What is required:
Print the data below exactly, but only the lines from the one containing "(XBytes (k • 𝐆) ++" down to the one containing "[|intros [= <- _ _]; auto].", inclusive.

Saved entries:
++++

(* ===== verification/Taproot.v ===== *)
(** * pkg/taproot: BIP-340 signatures

    Keys and signatures are byte strings; SHA-256 is the function of
    [Sha2].  The global [signatureCounter] is threaded through [Sign], which
    increments it (as a uint64) when it is given no source of randomness. *)

From Stdlib Require Import ZArith Lia Zmod Field.
From Stdlib Require Import Strings.Byte.
From stdpp Require Import base gmap strings list pretty numbers.
From S2P Require Import Prelude Hash Curve Sha2 Toy.

Local Open Scope curve_scope.

Definition TaggedHash (tag : string) (datas : list bytes) : bytes :=
  let tagSum := sha256 (bytes_of_string tag) in
  sha256 (tagSum ++ tagSum ++ concat datas).

Definition SecretKeyLength : nat := 32.
Definition SignatureLen : nat := 64.

Section Taproot.
Context {C : Curve} {X : XOnly C}.

(** [scalar.UnmarshalBinary(s)] with the check that every use makes. *)
Definition parse_secret (s : bytes) : outcome Scalar :=
  match SUnmarshal 0 s with
  | (scalar, Ret _) => if IsZero scalar then Fail "invalid secret key" else Ret scalar
  | (_, Fail _) => Fail "invalid secret key"
  | (_, Panic p) => Panic p
  end.

Definition Public (s : bytes) : outcome bytes :=
  scalar ← parse_secret s;
  Ret (XBytes (ActOnBase scalar)).

(** [GenKey] loops until it reads a valid key; [None] is a loop that has not
    ended after [fuel] iterations. *)
Fixpoint GenKey (fuel : nat) (rand : reader) : option (outcome (bytes * bytes) * reader) :=
  match fuel with
  | O => None
  | S fuel =>
      match ReadFull rand SecretKeyLength with
      | (None, rand) => Some (Fail ErrUnexpectedEOF, rand)
      | (Some secret, rand) =>
          match Public secret with
          | Ret public => Some (Ret (secret, public), rand)
          | Fail _ => GenKey fuel rand
          | Panic p => Some (Panic p, rand)
          end
      end
  end.

(** The 32 bytes of auxiliary data: from the reader if there is one,
    otherwise the incremented counter in the first eight bytes. *)
Definition aux_bytes (rand : option reader) (signatureCounter : Z) :
    option bytes * option reader * Z :=
  match rand with
  | Some r => let '(a, r) := ReadFull r 32 in (a, Some r, signatureCounter)
  | None =>
      let ctr := ((signatureCounter + 1) mod 2 ^ 64)%Z in
      (Some (be_of_Z 8 ctr ++ replicate 24 x00), None, ctr)
  end.

(** The nonce from the secret, the public key, the message and the
    auxiliary bytes.  A hash that is not below the order is reduced. *)
Definition sign_nonce (d : Scalar) (PBytes a m : bytes) : Scalar :=
  let t := zip_with byte_xor (SMarshal d) (TaggedHash "BIP0340/aux" [a]) in
  let randHash := TaggedHash "BIP0340/nonce" [t; PBytes; m] in
  (SUnmarshal 0 randHash).1.

Definition tap_challenge (RBytes PBytes m : bytes) : Scalar :=
  (SUnmarshal 0 (TaggedHash "BIP0340/challenge" [RBytes; PBytes; m])).1.

(** The end of [Sign], once there is a nonce. *)
Definition sign_with (d k : Scalar) (PBytes m : bytes) : bytes :=
  let R := ActOnBase k in
  let k := if HasEvenY R then k else - k in
  let RBytes := XBytes R in
  let e := tap_challenge RBytes PBytes m in
  let z := e * d + k in
  RBytes ++ SMarshal z.

(** [SecretKey.Sign].  The loop on the nonce runs once: an iteration that
    leaves the nonce at zero returns an error. *)
Definition Sign (sk : bytes) (rand : option reader) (signatureCounter : Z) (m : bytes) :
    outcome bytes * option reader * Z :=
  match parse_secret sk with
  | Ret d =>
      let P := ActOnBase d in
      let PBytes := XBytes P in
      let d := if HasEvenY P then d else - d in
      let '(a, rand, signatureCounter) := aux_bytes rand signatureCounter in
      match a with
      | None => (Fail ErrUnexpectedEOF, rand, signatureCounter)
      | Some a =>
          let k := sign_nonce d PBytes a m in
          if IsZero k then (Fail "invalid nonce", rand, signatureCounter)
          else (Ret (sign_with d k PBytes m), rand, signatureCounter)
      end
  | Fail e => (Fail e, rand, signatureCounter)
  | Panic p => (Panic p, rand, signatureCounter)
  end.

(** [PublicKey.Verify] *)
Definition Verify (pk sig m : bytes) : bool :=
  if decide (length sig <> SignatureLen) then false
  else match LiftX pk with
       | Ret P =>
           match SUnmarshal 0 (drop 32 sig) with
           | (s, Ret _) =>
               let e := tap_challenge (take 32 sig) pk m in
               let R := ActOnBase s in
               let check := PSub R (e • P) in
               if IsIdentity check then false
               else if negb (HasEvenY check) then false
               else bool_decide (XBytes check = take 32 sig)
           | (_, _) => false
           end
       | _ => false
       end.

End Taproot.

(** ** Properties *)

Section TaprootProperties.
Context {C : Curve} {CL : CurveLaws C} {X : XOnly C} {XL : XOnlyLaws C X}.
Add Field scalar_field : scalar_field_theory.

Lemma parse_secret_ret s d :
  parse_secret s = Ret d -> d <> 0 /\ length s = 32%nat /\ s = SMarshal d.
Proof.
  unfold parse_secret, SUnmarshal. destruct (decide _) as [|Hl]; [done|].
  destruct (decide (order <= be_to_Z s)%Z) as [|Ho]; [done|].
  unfold IsZero. destruct (bool_decide_reflect (Zmod.of_Z order (be_to_Z s) = 0)); [done|].
  intros [= <-]. split; [done|]. apply dec_stable in Hl. split; [done|].
  unfold SMarshal. rewrite Zmod.to_Z_of_Z, Z.mod_small.
  - rewrite <- Hl. symmetry. apply be_of_to_Z.
  - pose proof (be_to_Z_bound s). lia.
Qed.

Lemma parse_secret_SMarshal d : d <> 0 -> parse_secret (SMarshal d) = Ret d.
Proof.
  intros N. unfold parse_secret. rewrite SUnmarshal_SMarshal. unfold IsZero.
  by rewrite bool_decide_false.
Qed.

(** Normalising a scalar by the parity of its point makes the point even,
    and keeps its x coordinate. *)
Definition even_scalar (d : Scalar) : Scalar := if HasEvenY (ActOnBase d) then d else - d.

Lemma even_scalar_nonzero d : d <> 0 -> even_scalar d <> 0.
Proof.
  unfold even_scalar. destruct (HasEvenY _); [done|].
  intros N E. apply N. replace d with (- - d) by ring. rewrite E. ring.
Qed.

Lemma even_scalar_spec d :
  d <> 0 -> HasEvenY (even_scalar d • 𝐆) = true /\ XBytes (even_scalar d • 𝐆) = XBytes (d • 𝐆).
Proof.
  intros N. unfold even_scalar, ActOnBase. destruct (HasEvenY (d • 𝐆)) eqn:E; [done|].
  rewrite act_opp. rewrite eveny_neg, E, xbytes_neg; [done|].
  intros Z%base_faithful. done.
Qed.

Lemma base_nonzero d : d <> 0 -> d • 𝐆 <> 𝟎.
Proof. intros N Z%base_faithful. done. Qed.

(** [Verify] is the predicate of BIP-340. *)
Lemma Verify_spec pk sig m :
  Verify pk sig m = true <->
  exists P R s, LiftX pk = Ret P /\ R <> 𝟎 /\ HasEvenY R = true /\
    sig = XBytes R ++ SMarshal s /\ s • 𝐆 = R ⊕ tap_challenge (XBytes R) pk m • P.
Proof.
  unfold Verify, SignatureLen. split.
  - destruct (decide _) as [|Hl%dec_stable]; [done|]. destruct (LiftX pk) as [P| |] eqn:EP; [|done|done].
    unfold SUnmarshal. rewrite length_drop, Hl. destruct (decide (64 - 32 <> 32)%nat); [done|].
    destruct (decide (order <= be_to_Z (drop 32 sig))%Z) as [|Ho]; [done|].
    set (s := Zmod.of_Z order _). set (e := tap_challenge _ _ _).
    unfold IsIdentity. destruct (bool_decide_reflect (PSub (ActOnBase s) (e • P) = 𝟎)); [done|].
    destruct (HasEvenY _) eqn:Ev; [|done]. cbn [negb]. intros Ex%bool_decide_eq_true.
    exists P, (PSub (ActOnBase s) (e • P)), s. split; [done|]. split; [done|]. split; [done|].
    rewrite Ex. split.
    + assert (SMarshal s = drop 32 sig) as ->.
      { unfold SMarshal, s. rewrite Zmod.to_Z_of_Z, Z.mod_small.
        - replace 32%nat with (length (drop 32 sig)) at 1 by (rewrite length_drop; lia).
          apply be_of_to_Z.
        - pose proof (be_to_Z_bound (drop 32 sig)). lia. }
      by rewrite take_drop.
    + fold e. unfold PSub, ActOnBase. rewrite <- padd_assoc, (padd_comm (⊖ _)), padd_neg_r.
      by rewrite padd_0_r.
  - intros (P & R & s & EP & NR & Ev & -> & Es).
    assert (length (XBytes R ++ SMarshal s) = 64%nat) as ->.
    { rewrite length_app, xbytes_length. unfold SMarshal. by rewrite (length_be_of_Z 32). }
    destruct (decide _); [done|]. rewrite EP.
    rewrite drop_app_length' by (symmetry; apply xbytes_length). rewrite SUnmarshal_SMarshal.
    rewrite take_app_length' by (symmetry; apply xbytes_length). unfold ActOnBase, PSub. rewrite Es.
    rewrite <- padd_assoc, padd_neg_r, padd_0_r. unfold IsIdentity.
    rewrite bool_decide_false by done. rewrite Ev. cbn. by apply bool_decide_eq_true.
Qed.

(** A signature made with an even-normalised key and nonce verifies. *)
Lemma even_signature_verifies (d k : Scalar) m :
  d <> 0 -> k <> 0 -> HasEvenY (d • 𝐆) = true -> HasEvenY (k • 𝐆) = true ->
  Verify (XBytes (d • 𝐆))
    (XBytes (k • 𝐆) ++ SMarshal (tap_challenge (XBytes (k • 𝐆)) (XBytes (d • 𝐆)) m * d + k)) m
  = true.
Proof.
  intros Nd Nk Ed Ek. apply Verify_spec. exists (d • 𝐆), (k • 𝐆). eexists. split.
  { apply liftx_xbytes; [by apply base_nonzero | done]. }
  split; [by apply base_nonzero|]. split; [done|]. split; [reflexivity|].
  by rewrite act_add, act_mul, padd_comm.
Qed.

Lemma sign_with_verifies d k m :
  d <> 0 -> k <> 0 -> HasEvenY (d • 𝐆) = true ->
  Verify (XBytes (d • 𝐆)) (sign_with d k (XBytes (d • 𝐆)) m) m = true.
Proof.
  intros Nd Nk Ed. destruct (even_scalar_spec k Nk) as [Ev Ex].
  pose proof (even_signature_verifies d (even_scalar k) m Nd (even_scalar_nonzero _ Nk) Ed Ev) as V.
  rewrite Ex in V. exact V.
Qed.

(** C23: every signature that [Sign] returns is accepted by [Verify] under the
    public key of the same secret key: the parity of the key and of the nonce
    is handled on both sides. *)
Theorem Sign_Verify sk rand ctr m sig rand' ctr' pk :
  Public sk = Ret pk -> Sign sk rand ctr m = (Ret sig, rand', ctr') -> Verify pk sig m = true.
Proof.
  unfold Public, Sign. intros (d & Ed & [= <-])%bind_ret_inv. rewrite Ed.
  apply parse_secret_ret in Ed as (Nd & _). destruct (aux_bytes _ _) as [[[a|] r] c]; [|done].
  fold (even_scalar d). unfold IsZero.
  destruct (bool_decide_reflect (sign_nonce (even_scalar d) (XBytes (ActOnBase d)) a m = 0)) as [|Nk]; [done|].
  intros [= <- _ _]. destruct (even_scalar_spec d Nd) as [Ev Ex]. unfold ActOnBase in *.
  rewrite <- Ex. rewrite <- Ex in Nk.
  apply sign_with_verifies; [by apply even_scalar_nonzero | done | done].
Qed.

(** When [Sign] gives no signature: a bad key, a failing reader, a zero nonce. *)
Lemma Sign_errors sk rand ctr m e rand' ctr' :
  Sign sk rand ctr m = (Fail e, rand', ctr') ->
  e = "invalid secret key" \/ e = "invalid nonce" \/ (e = ErrUnexpectedEOF /\ rand <> None).
Proof.
  unfold Sign. destruct (parse_secret sk) as [d|e0|p] eqn:Ep; [|intros [= <- _ _]|done].
  - destruct rand as [r|]; cbn [aux_bytes].
    + destruct (ReadFull r 32) as [[a|] r']; [|intros [= <- _ _]; auto].
      destruct (IsZero _); intros [= <- _ _]; auto.
    + destruct (IsZero _); intros [= <- _ _]; auto.
  - unfold parse_secret in Ep. destruct (SUnmarshal 0 sk) as [s [| |]]; [|left; congruence|done].
    destruct (IsZero s); [left; congruence|done].
Qed.

Lemma GenKey_Public fuel rand secret public rand' :
  GenKey fuel rand = Some (Ret (secret, public), rand') -> Public secret = Ret public.
Proof.
  revert rand. induction fuel as [|fuel IH]; intros rand; [done|]. cbn [GenKey].
  destruct (ReadFull rand _) as [[b|] r]; [|done].
  destruct (Public b) eqn:E; [|apply IH|done]. by intros [= <- <- _].
Qed.

(** [GenKey] ends as soon as its reader produces a key in range, and errors
    only come from the reader. *)
Lemma GenKey_ends fuel f off calls :
  (exists i, (i < fuel)%nat /\
    is_ret (Public (map f (seq (off + i * SecretKeyLength) SecretKeyLength))) = true) ->
  exists secret public rand',
    GenKey fuel (Reader f off (fun _ => false) calls) = Some (Ret (secret, public), rand').
Proof.
  revert off calls. induction fuel as [|fuel IH]; intros off calls (i & Hi & Hv); [lia|].
  cbn [GenKey ReadFull r_fails r_bytes r_off r_calls].
  destruct (Public (map f (seq off SecretKeyLength))) as [p|e|p] eqn:E; [eauto| |].
  - apply IH. destruct i as [|i].
    + replace (off + 0 * SecretKeyLength)%nat with off in Hv by lia. by rewrite E in Hv.
    + exists i. split; [lia|].
      by replace (off + SecretKeyLength + i * SecretKeyLength)%nat
        with (off + S i * SecretKeyLength)%nat by lia.
  - exfalso. unfold Public, parse_secret, SUnmarshal in E.
    destruct (decide _); [done|]. destruct (decide _); [done|]. by destruct (IsZero _).
Qed.

End TaprootProperties.

(** ** Witnesses *)

Definition toy_sk : bytes := be_of_Z 32 5.
Definition toy_pk : bytes := match Public toy_sk with Ret p => p | _ => [] end.
Definition toy_msg : bytes := bytes_of_string "message".
Definition toy_sig : bytes :=
  match Sign toy_sk None 0 toy_msg with (Ret s, _, _) => s | _ => [] end.

Lemma Sign_Verify_witness : Verify toy_pk toy_sig toy_msg = true.
Proof.
  apply (Sign_Verify toy_sk None 0 toy_msg toy_sig None 1); vm_compute; reflexivity.
Defined.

++++

Response for this exercise:
    (XBytes (k • 𝐆) ++ SMarshal (tap_challenge (XBytes (k • 𝐆)) (XBytes (d • 𝐆)) m * d + k)) m
  = true.
Proof.
  intros Nd Nk Ed Ek. apply Verify_spec. exists (d • 𝐆), (k • 𝐆). eexists. split.
  { apply liftx_xbytes; [by apply base_nonzero | done]. }
  split; [by apply base_nonzero|]. split; [done|]. split; [reflexivity|].
  by rewrite act_add, act_mul, padd_comm.
Qed.

Lemma sign_with_verifies d k m :
  d <> 0 -> k <> 0 -> HasEvenY (d • 𝐆) = true ->
  Verify (XBytes (d • 𝐆)) (sign_with d k (XBytes (d • 𝐆)) m) m = true.
Proof.
  intros Nd Nk Ed. destruct (even_scalar_spec k Nk) as [Ev Ex].
  pose proof (even_signature_verifies d (even_scalar k) m Nd (even_scalar_nonzero _ Nk) Ed Ev) as V.
  rewrite Ex in V. exact V.
Qed.

(** C23: every signature that [Sign] returns is accepted by [Verify] under the
    public key of the same secret key: the parity of the key and of the nonce
    is handled on both sides. *)
Theorem Sign_Verify sk rand ctr m sig rand' ctr' pk :
  Public sk = Ret pk -> Sign sk rand ctr m = (Ret sig, rand', ctr') -> Verify pk sig m = true.
Proof.
  unfold Public, Sign. intros (d & Ed & [= <-])%bind_ret_inv. rewrite Ed.
  apply parse_secret_ret in Ed as (Nd & _). destruct (aux_bytes _ _) as [[[a|] r] c]; [|done].
  fold (even_scalar d). unfold IsZero.
  destruct (bool_decide_reflect (sign_nonce (even_scalar d) (XBytes (ActOnBase d)) a m = 0)) as [|Nk]; [done|].
  intros [= <- _ _]. destruct (even_scalar_spec d Nd) as [Ev Ex]. unfold ActOnBase in *.
  rewrite <- Ex. rewrite <- Ex in Nk.
  apply sign_with_verifies; [by apply even_scalar_nonzero | done | done].
Qed.

(** When [Sign] gives no signature: a bad key, a failing reader, a zero nonce. *)
Lemma Sign_errors sk rand ctr m e rand' ctr' :
  Sign sk rand ctr m = (Fail e, rand', ctr') ->
  e = "invalid secret key" \/ e = "invalid nonce" \/ (e = ErrUnexpectedEOF /\ rand <> None).
Proof.
  unfold Sign. destruct (parse_secret sk) as [d|e0|p] eqn:Ep; [|intros [= <- _ _]|done].
  - destruct rand as [r|]; cbn [aux_bytes].
    + destruct (ReadFull r 32) as [[a|] r']; [|intros [= <- _ _]; auto].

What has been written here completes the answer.